This is the code used for the paper Self-Supervised Neural Machine Translation, which describes a joint parallel data extraction and NMT training approach. It is based on a May 2019 copy of the Fairseq-py repository. Be aware that it is therefore not up-to-date with current changes in the original Fairseq(-py) code.
All the requirements are listed in environment.yml
and can be installed using conda env create -f environment.yml
- PyTorch version >= 1.13.1
- The code has been tested on Python version = 3.8.16
- For training new models, you'll also need an NVIDIA GPU and NCCL
- For faster training install NVIDIA's apex library with the
--cuda_ext
and--deprecated_fused_adam
options
-
Extract original and translated data from here.
-
Preprocess (e.g. using Moses scripts) and apply BPE encoding.
- **Pretraining**
- Tokenise and preprocess the data (Europarl)

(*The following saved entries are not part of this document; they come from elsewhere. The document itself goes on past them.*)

(** The world outside the process. [Ext] is its state; every operation
    may change it. [elapse] is the time that passes up to the next reading
    of the clock or the next external call, in nanoseconds: the clock
    never runs backwards. An operation that fails returns the error the Go
    call returns. [client_New] is client.New on the configuration of the
    cluster, [IsNotFound] is errors.IsNotFound of apimachinery. *)
Class Env := {
  Ext : Type;
  elapse : Ext -> N * Ext;
  http_Do : wire.Request -> Ext -> result wire.Response * Ext;
  Get_Secret : string -> string -> Ext -> result wire.Secret * Ext;
  Get_ConfigMap : string -> string -> Ext -> result wire.ConfigMap * Ext;
  Create_ConfigMap : wire.ConfigMap -> Ext -> option error * Ext;
  Update_ConfigMap : wire.ConfigMap -> Ext -> option error * Ext;
  Get_EnvoyFilter : string -> string -> Ext -> result wire.EnvoyFilter * Ext;
  Create_EnvoyFilter : wire.EnvoyFilter -> Ext -> option error * Ext;
  Update_EnvoyFilter : wire.EnvoyFilter -> Ext -> option error * Ext;
  Get_SyncConfig : string -> string -> Ext -> result v1alpha1.SyncConfig * Ext;
  Get_ProviderConfig : string -> Ext -> result v1alpha1.ProviderConfig * Ext;
  Get_IngressConfig : string -> Ext -> result v1alpha1.IngressConfig * Ext;
  Status_Update : v1alpha1.SyncConfig -> Ext -> option error * Ext;
  client_New : Ext -> option error * Ext;
  IsNotFound : error -> bool
}.

(** What the process does to the world, in order. *)
Inductive Event :=
| EvHttp (req : wire.Request)
| EvGet (kind namespace name : string)
| EvCreateConfigMap (cm : wire.ConfigMap)
| EvUpdateConfigMap (cm : wire.ConfigMap)
| EvCreateEnvoyFilter (ef : wire.EnvoyFilter)
| EvUpdateEnvoyFilter (ef : wire.EnvoyFilter)
| EvStatusUpdate (sc : v1alpha1.SyncConfig).
(** X11.  A call of [mmr_cnn] that returns its terms was given between
    one and five pre-activations of rank 4, the strides of line 95 being
    five, and at least one pre-activation of another rank. *)
Theorem mmr_cnn_layer_counts sqrtQ rng pos z_list x y_true model n_rb n_db
    gamma_rb gamma_db bs q weights r :
  mmr_cnn sqrtQ rng pos z_list x y_true model n_rb n_db gamma_rb gamma_db bs q
          weights = Ok r ->
  r <> RNone ->
  1 <= length (filter (fun z => rank z =? 4) z_list) <= 5 /\
  1 <= length (filter (fun z => negb (rank z =? 4)) z_list).
Proof.
  intros H Hr. apply mmr_cnn_inv in H.
  destruct H as (y_pred & L & h_in & w_in & c_in & n_out & _ & HL & _ & H).
  destruct (split_layers_filter _ _ _ HL) as (Hzc & Hzf & Hwc & Hwf).
  rewrite <- Hzc, <- Hzf, <- Hwc, <- Hwf.
  destruct (single_ord q) as [o|].
  - exfalso.
    destruct (mmr_single_raises sqrtQ rng pos o L y_true y_pred n_rb n_db
                gamma_rb gamma_db bs (h_in * w_in * c_in) h_in w_in c_in n_out)
      as (e & He).
    rewrite He in H. discriminate.
  - destruct (is_univ q); [|congruence].
    unfold mmr_univ in H. inv_ok.
    match goal with H : db_univ _ _ _ _ _ _ _ _ _ = Ok _ |- _ =>
      unfold db_univ in H; apply bind_ok in H;
      destruct H as (W_last & HW & _); apply py_last_length in HW end.
    match goal with H : rb_univ _ _ _ _ _ _ _ = Ok _ |- _ =>
      unfold rb_univ in H; apply bind_ok in H; destruct H as (d0 & Hd0 & H);
      destruct d0 as [d01 d02];
      apply bind_ok in H; destruct H as (V0 & _ & H);
      apply bind_ok in H; destruct H as (st & Hloop & _) end.
    unfold first_layer_univ in Hd0. apply bind_ok in Hd0.
    destruct Hd0 as (W0 & HW0 & _). apply py_index_length in HW0.
    split; [split; [lia|] | lia].
    destruct (Nat.le_gt_cases (length (W_conv L)) 5) as [Hle|Hgt]; [exact Hle|].
    exfalso.
    destruct (for_each_calls _ _ _ _ Hloop 5) as ([[Va da] da'] & b & Hstep).
    { apply in_seq. lia. }
    apply conv_step_univ_floor in Hstep.
    destruct Hstep as (Wi & si & Vi & zi & n1 & n1' & n2 & n2' & _ & Hs & _).
    apply strides_length in Hs. lia.
Qed.

Lemma mmr_cnn_layer_counts_witness :
  1 <= length (filter (fun z => rank z =? 4) toy_z_list) <= 5 /\
  1 <= length (filter (fun z => negb (rank z =? 4)) toy_z_list).
Proof.
  destruct (mmr_cnn sqrt_floor rng_ramp 0 toy_z_list toy_x toy_y tt 2 1
              (HSeq [16; 16]%Q) (HSeq [16; 16]%Q) 1 (QStr "univ") toy_weights)
    as [r|e] eqn:E; [|vm_compute in E; discriminate].
  apply (mmr_cnn_layer_counts _ _ _ _ _ _ _ _ _ _ _ _ _ _ _ E).
  intros ->. vm_compute in E. discriminate.
Defined.

(** ** The hyper-parameters of dual-norm mode *)

Lemma subscript_two h a b :
  subscript h 0 = Ok a -> subscript h 1 = Ok b ->
  exists l, h = HSeq (a :: b :: l).
Proof.
  destruct h as [g|[|x [|y l]]]; simpl; try discriminate.
  intros Ha Hb. injection Ha as <-. injection Hb as <-. eauto.
Qed.

(** X12.  In dual-norm mode a call of [mmr_cnn] that returns was given
    sequences of at least two entries for [gamma_rb] and for [gamma_db],
    and reads the first two entries of each only: the call with the two
    sequences cut after their second entry returns the same terms. *)
Theorem mmr_cnn_univ_gammas sqrtQ rng pos z_list x y_true model n_rb n_db
    gamma_rb gamma_db bs q weights r :
  is_univ q = true ->
  mmr_cnn sqrtQ rng pos z_list x y_true model n_rb n_db gamma_rb gamma_db bs q
          weights = Ok r ->
  exists rb_l1 rb_linf rb_rest db_l1 db_linf db_rest,
    gamma_rb = HSeq (rb_l1 :: rb_linf :: rb_rest) /\
    gamma_db = HSeq (db_l1 :: db_linf :: db_rest) /\
    mmr_cnn sqrtQ rng pos z_list x y_true model n_rb n_db
            (HSeq [rb_l1; rb_linf]) (HSeq [db_l1; db_linf]) bs q weights = Ok r.
Proof.
  intros Hu H. pose proof H as H0. apply mmr_cnn_inv in H.
  destruct H as (y_pred & L & h_in & w_in & c_in & n_out & Hy & HL
                 & (Hh & Hw & Hc & Ho) & H).
  rewrite (is_univ_not_single q Hu), Hu in H.
  unfold mmr_univ in H.
  apply bind_ok in H. destruct H as (a & Ha & H).
  apply bind_ok in H. destruct H as (b & Hb & H).
  apply bind_ok in H. destruct H as (a' & Ha' & H).
  apply bind_ok in H. destruct H as (b' & Hb' & H).
  destruct (subscript_two _ _ _ Ha Hb) as (l & ->).
  destruct (subscript_two _ _ _ Ha' Hb') as (l' & ->).
  exists a, b, l, a', b', l'. split; [reflexivity|]. split; [reflexivity|].
  rewrite <- H0. unfold mmr_cnn.
  rewrite Hy, HL, Hh, Hw, Hc, Ho. cbn [bind].
  rewrite (is_univ_not_single q Hu), Hu. reflexivity.
Qed.

Lemma mmr_cnn_univ_gammas_witness :
  exists r rb_l1 rb_linf rb_rest db_l1 db_linf db_rest,
    HSeq [16; 16; 3]%Q = HSeq (rb_l1 :: rb_linf :: rb_rest) /\
    HSeq [16; 16]%Q = HSeq (db_l1 :: db_linf :: db_rest) /\
    mmr_cnn sqrt_floor rng_ramp 0 toy_z_list toy_x toy_y tt 2 1
            (HSeq [rb_l1; rb_linf]) (HSeq [db_l1; db_linf]) 1 (QStr "univ")
            toy_weights = Ok r.
Proof.
  destruct (mmr_cnn sqrt_floor rng_ramp 0 toy_z_list toy_x toy_y tt 2 1
              (HSeq [16; 16; 3]%Q) (HSeq [16; 16]%Q) 1 (QStr "univ") toy_weights)
    as [r|e] eqn:E; [|vm_compute in E; discriminate].
  exists r.
  apply (mmr_cnn_univ_gammas _ _ _ _ _ _ _ _ _ _ _ _ (QStr "univ") _ _ eq_refl E).
Defined.

(** ** When the region-boundary term vanishes *)

Lemma qsum_nonneg_zero (f : nat -> Q) l :
  (forall k, In k l -> (0 <= f k)%Q) ->
  (qsum (map f l) == 0)%Q -> forall k, In k l -> (f k == 0)%Q.
Proof.
  induction l as [|j l IH]; intros Hn Hs k Hk; [contradiction|].
  simpl in Hs.
  assert (Hj : (0 <= f j)%Q) by (apply Hn; now left).
  assert (Hl : (0 <= qsum (map f l))%Q).
  { apply qsum_nonneg. apply Forall_forall. intros y Hy.
    apply in_map_iff in Hy. destruct Hy as (i & <- & Hi). apply Hn. now right. }
  destruct Hk as [<-|Hk]; [lra|].
  apply IH; [intros i Hi; apply Hn; now right | lra | exact Hk].
Qed.

Lemma hinge_zero_iff d g : (0 < g)%Q -> (Qmax 0 (1 - d / g) == 0)%Q <-> (g <= d)%Q.
Proof.
  intros Hg. split.
  - intros H. apply Qnot_lt_le. intros Hlt.
    assert (d / g < 1)%Q by (apply Qlt_shift_div_r; [exact Hg | lra]).
    pose proof (Q.le_max_r 0 (1 - d / g)). lra.
  - intros H. apply Q.max_l.
    assert (1 <= d / g)%Q by (apply Qle_shift_div_l; [exact Hg | lra]). lra.
Qed.
(** * PnP Launchpad: status classification, ordering, enrichment, watchlist

    A shallow embedding of [assets/app.js] (the current revision: the one
    with [projectIsJustLaunched], [countdownChip] and the watchlist) and
    the properties its specification states about it, followed by further
    properties of the same code: paths and HTML text, day arithmetic, the
    other comparators, the rest of the watchlist, badges, and how the
    earlier revision held in the same file (module [Rev1]) relates to the
    current one.

    Conventions of the embedding.
    - A JavaScript string is the list of its UTF-16 code units ([list N]).
    - A JavaScript value read from the content snapshot is a [JsVal]; a
      property that is missing reads as [JUndefined].
    - A [Date] object is its time value: milliseconds since the epoch, or
      [None] for the NaN of an Invalid Date.  The same [option Z] is used
      for the numbers computed from time values ([None] is NaN).
    - What the language leaves to the host (the local time zone,
      [Date.parse] on free text, the Unicode tables, number formatting,
      the JSON codec) is the interface [JsHost]. *)

From Stdlib Require Import ZArith NArith List String Ascii Bool Lia DecimalString.
From Stdlib Require Import Sorting.Sorted Sorting.Permutation.
From stdpp Require Import base option list numbers gmap.

Local Open Scope Z_scope.

(** ** Strings as code-unit lists *)

Abbreviation jsstring := (list N) (only parsing).

Fixpoint str (s : string) : list N :=
  match s with
  | EmptyString => []
  | String a r => N_of_ascii a :: str r
  end.

Definition isDigit (c : N) : bool := ((48 <=? c) && (c <=? 57))%N.
Definition isLowerAlpha (c : N) : bool := ((97 <=? c) && (c <=? 122))%N.
Definition isUpperAlpha (c : N) : bool := ((65 <=? c) && (c <=? 90))%N.
Definition isAscii (c : N) : bool := (c <? 128)%N.

Definition asciiLower (c : N) : N := if isUpperAlpha c then (c + 32)%N else c.

(** Code units of the characters the source names. *)
Definition HYPHEN : N := 45.
Definition COMMA : N := 44.
Definition DQUOTE : N := 34.

(** Value of a run of decimal digits, as [Number("0042")] reads it. *)
Definition digitVal (c : N) : Z := Z.of_N c - 48.

Definition Number_digits (ds : list N) : Z :=
  fold_left (fun acc c => 10 * acc + digitVal c) ds 0.

(** Decimal text of an integer, as [String(n)] prints an integral
    Number of magnitude below 1e21. *)
Definition Number_toString (z : Z) : list N :=
  str (NilZero.string_of_int (Z.to_int z)).

(** ** Values of the content snapshot *)

#[warnings="-register-all"]
Inductive JsVal (Num : Type) : Type :=
| JUndefined
| JNull
| JBool (b : bool)
| JNum (n : Num)
| JStr (s : list N)
| JArr (elems : list (JsVal Num))
| JObj (props : list (list N * JsVal Num)).

Arguments JUndefined {Num}.
Arguments JNull {Num}.
Arguments JBool {Num} b.
Arguments JNum {Num} n.
Arguments JStr {Num} s.
Arguments JArr {Num} elems.
Arguments JObj {Num} props.

(** ** Time arithmetic of ECMA-262 (section "Time Values and Time Range") *)

Definition msPerDay : Z := 24 * 60 * 60 * 1000.
Definition msPerHour : Z := 3600000.
Definition msPerMinute : Z := 60000.
Definition msPerSecond : Z := 1000.

Definition Day (t : Z) : Z := t / msPerDay.
Definition TimeWithinDay (t : Z) : Z := t mod msPerDay.
(** * multi_scraper.py: extraction, pagination and the driver loops

    A shallow embedding of [src/G2/multi_scraper.py].  The functions of the
    script ([fetch], [get_text_or_none], [parse_rating], [parse_reviews],
    [find_next_url] and the two branches of [main]) are translated one by
    one; the library calls they make (regular expressions, the Beautiful
    Soup tree, [urllib.parse], [int], [float], [str]) are modelled next to
    them, each in a module named after the library.

    Conventions.
    - A Python [str] is a [string]: the sequence of its UTF-8 bytes.  The
      character classes ([\d], [\w], white space, case folding) are the
      ASCII ones, so the model is the code on ASCII text ([Py.isascii],
      [ascii_tag]); outside it Python knows more digits, letters and
      blanks than the model.
    - The library calls are modelled on the arguments they accept:
      [urlsplit] on a URL without a square bracket ([urlsplit_accepts]),
      [unquote] on escapes that name ASCII characters ([plain_url]),
      [int] and [str] below the limit of 4300 digits ([str_accepts]),
      [time.sleep] on a delay that is not negative ([sleep_accepts]).
      A property that depends on one of them is stated for such
      arguments.
    - [None] is [None]; truthiness is written out ([Py.truthy_str],
      [Py.truthy_opt], [PyFloat.truthy]).
    - The exceptions the script handles somewhere ([ValueError] of [int]
      and [float], [requests.RequestException]) are modelled, and with
      them the [KeyError] of [sel["review_container"]], the [TypeError]
      of a conversion of [None] and the exceptions of [session.get] that
      are no [RequestException]; a function that may let one escape
      returns a [result].
    - The effects of a run ([session.get], [time.sleep], the lines on
      [sys.stderr]) are recorded in a trace; the network, the parser, the
      selector engine and the file system are parameters. *)

From Stdlib Require Import ZArith Ascii String List Bool Lia.
From Stdlib Require Import DecimalString DecimalPos.
From Stdlib Require Import Floats.SpecFloat.
From stdpp Require Import base tactics option list strings gmap.
(** *** What every page trace keeps true *)

Lemma crashed_step w ev : crashed w = true -> crashed (step w ev) = true.
Proof.
  intros Hc. destruct (render_or_not ev) as [[cid ->]|Hev].
  - unfold step. by rewrite Hc.
  - destruct (step_registry w ev Hev) as (_ & _ & -> & _). done.
Qed.

Lemma crashed_run evs w : crashed w = true -> crashed (run evs w) = true.
Proof.
  revert w. induction evs as [|ev evs IH]; intros w Hw; [done|].
  apply IH. by apply crashed_step.
Qed.

Lemma nonempty_length {A} (l l' : list A) :
  length l' = length l -> l' <> [] -> l <> [].
Proof. intros Hl Hn ->. destruct l'; [done|discriminate]. Qed.

Lemma closures_inv_step w ev : closures_inv w -> closures_inv (step w ev).
Proof.
  intros Hw.
  destruct (render_or_not ev) as [[cid ->]|Hev].
  - unfold step. destruct (crashed w); [done|]. simpl handle.
    destruct (render_cases cid w) as [[-> _]|H]; [done|].
    cbv zeta in H. destruct H as (_ & _ & _ & _ & Hl & H).
    destruct Hw as (Im & It & Ic & Ie & Ilt & Ilc & Ine).
    destruct (accepts (env w) (ws_url cid (env w))).
    + destruct H as (_ & H1 & H2 & H3 & H4 & H5 & _ & _).
      unfold closures_inv. rewrite H1, H2, H3, H4, H5.
      assert (Hold : forall cb l,
                 Forall (fun h => closures w !! h = Some cb) l ->
                 Forall (fun h => (closures w
                                   ++ [SetConnected; AppendMessage; ShowTyping])
                                  !! h = Some cb) l).
      { intros cb l Hcb. eapply Forall_impl; [exact Hcb|]. simpl.
        intros h Hh. by apply lookup_app_l_Some. }
      split.
      { apply Forall_app. split; [by apply Hold|]. apply Forall_singleton.
        rewrite lookup_app_r by lia.
        by replace (S (length (closures w)) - length (closures w))
          with 1 by lia. }
      split.
      { apply Forall_app. split; [by apply Hold|]. apply Forall_singleton.
        rewrite lookup_app_r by lia.
        by replace (S (S (length (closures w))) - length (closures w))
          with 2 by lia. }
      split.
      { apply Forall_app. split; [by apply Hold|]. apply Forall_singleton.
        rewrite lookup_app_r by lia. by rewrite Nat.sub_diag. }
      split; [done|].
      split; [rewrite !length_app; simpl; lia|].
      split; [rewrite !length_app; simpl; lia|].
      intros _ Hnil. by apply app_eq_nil in Hnil as [_ ?].
    + destruct H as (_ & H1 & H2 & _ & H5).
      pose proof (H2 ChConnection) as Hhc. pose proof (H2 ChMessage) as Hhm.
      pose proof (H2 ChTyping) as Hht. pose proof (H2 ChError) as Hhe.
      simpl in Hhc, Hhm, Hht, Hhe.
      unfold closures_inv. rewrite H1, Hhc, Hhm, Hht, Hhe, H5.
      split; [done|]. split; [done|]. split; [done|]. split; [done|].
      split; [done|]. split; [done|].
      intros Hn. apply Ine. by eapply nonempty_length.
  - destruct (step_registry w ev Hev) as (H1 & _ & _ & H4 & H5 & _).
    destruct Hw as (Im & It & Ic & Ie & Ilt & Ilc & Ine).
    unfold closures_inv. rewrite H1, H4.
    split; [done|]. split; [done|]. split; [done|]. split; [done|].
    split; [done|]. split; [done|].
    intros Hn. apply Ine. by eapply nonempty_length.
Qed.

Lemma closing_advance ws ws' :
  closing ws -> advance (readyState ws) (readyState ws') -> closing ws'.
Proof.
  unfold closing, advance.
  intros [H|H] [H'|[[H' _]|H']]; rewrite ?H in *; auto; congruence.
Qed.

- combine preprocessed Europarl training data with preprocessed MOTRA training data (or not)
- apply BPE - 10k merge operations (~10.3k vocab) for EN-ALL and 11k for DE-ALL.
- apply fairseq-preprocess to binarise the data
- run fairseq-train for bart-style pre-taining
- **SSNMT**
- Tokenise and preprocess the data (MOTRA)
- apply the learned BPE codes from pretraining on MOTRA train-test-dev
- binarise the data using fairseq-preprocess
- load the pretrained model checkpoint and finetune over `translation_from_pretrained_bart` task
Note that, the tokenization and BPE [Byte-Pair Encoding](https://github.com/rsennrich/subword-nmt) (BPE) should remain consistent for the data used for DAE pretraining, LM training and finetuning and for the Style-Transfer model.
An example for preprocessing the data before training
cd fairseq_cli
python3 preprocess.py --destdir /netscratch/anonymous/datasets/motra-sst/ppd_w_europarl-motra-10k_no_dups/en_es_de/unsup_setup/ \
--source-lang tr \
--target-lang og \
--trainpref /netscratch/anonymous/datasets/motra-preprocessed/en_es_de/train/bpe --validpref /netscratch/anonymous/datasets/motra-preprocessed/en_de/dev/europarl-motra-10k-no-dups/bpe \
--testpref /netscratch/anonymous/datasets/motra-preprocessed/en_de/test/europarl-motra-10k-no-dups/bpe \
--srcdict /netscratch/anonymous/datasets/data-bin/europarl-motra/subword-nmt-10k/europarl/dict.txt \
--tgtdict /netscratch/anonymous/datasets/data-bin/europarl-motra/subword-nmt-10k/europarl/dict.txt \
--dataset-impl raw \
--workers 60
Use traincomp.py
to train the system. An example run on how to train SSNMT for Translationese-to-Original Style Transfer using Joint Training is shown below.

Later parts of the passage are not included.